# ABOUT THIS EXERCISE:
Write out the entries, please, from the line containing "- A Python [str]" through their final line, exactly and with nothing else.

# EXCERPTED RECORDS:
(** * The repair loop of the code debugger: model and properties

    A shallow embedding of [src/core/debugger.py] and [src/core/utils.py]:
    the response parser, the change applier and the repair loop of
    [CodeDebugger.debug], followed by the properties of the specification
    that concern them.

    Conventions.
    - A Python [str] is a [string], each character read as a code point
      below 256.
    - Python integers are [Z].
    - The directory under repair is a finite map from files to their
      contents; a path names the file that [realpath] gives, so that two
      paths may name one file.
    - The collaborators (interpreter, file system, language model,
      search, page fetch, directory listing, [difflib], the two prompts)
      are the fields of a record [Env]; every property holds for all of
      them.  A run of the interpreter may write files, and
      [subprocess.run] may raise.
    - [debug] returns nothing; what a session did is read from the events
      it produced (the lines of its log) and from its final state.

    The definitions come first; the properties follow, in this order: the
    matcher and the parser (C7), the change summary (C8), the phases
    of an attempt, the failure signature (C3), the attempt counter (C10),
    the escalation (C5, C2), the ends of a session (C1), files that do not
    exist yet (C4), the writes (C9); then further properties of the code,
    method by method, among them the parser on what it has parsed (C6). *)

From Stdlib Require Import ZArith Ascii String List Bool Lia.
From stdpp Require Import base option list gmap strings.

# EXERCISE RESPONSE:
    - A Python [str] is a [string], each character read as a code point
      below 256.
    - Python integers are [Z].
    - The directory under repair is a finite map from files to their
      contents; a path names the file that [realpath] gives, so that two
      paths may name one file.
    - The collaborators (interpreter, file system, language model,
      search, page fetch, directory listing, [difflib], the two prompts)
      are the fields of a record [Env]; every property holds for all of
      them.  A run of the interpreter may write files, and
      [subprocess.run] may raise.
    - [debug] returns nothing; what a session did is read from the events
      it produced (the lines of its log) and from its final state.

    The definitions come first; the properties follow, in this order: the
    matcher and the parser (C7), the change summary (C8), the phases
    of an attempt, the failure signature (C3), the attempt counter (C10),
    the escalation (C5, C2), the ends of a session (C1), files that do not
    exist yet (C4), the writes (C9); then further properties of the code,
    method by method, among them the parser on what it has parsed (C6). *)

From Stdlib Require Import ZArith Ascii String List Bool Lia.
From stdpp Require Import base option list gmap strings.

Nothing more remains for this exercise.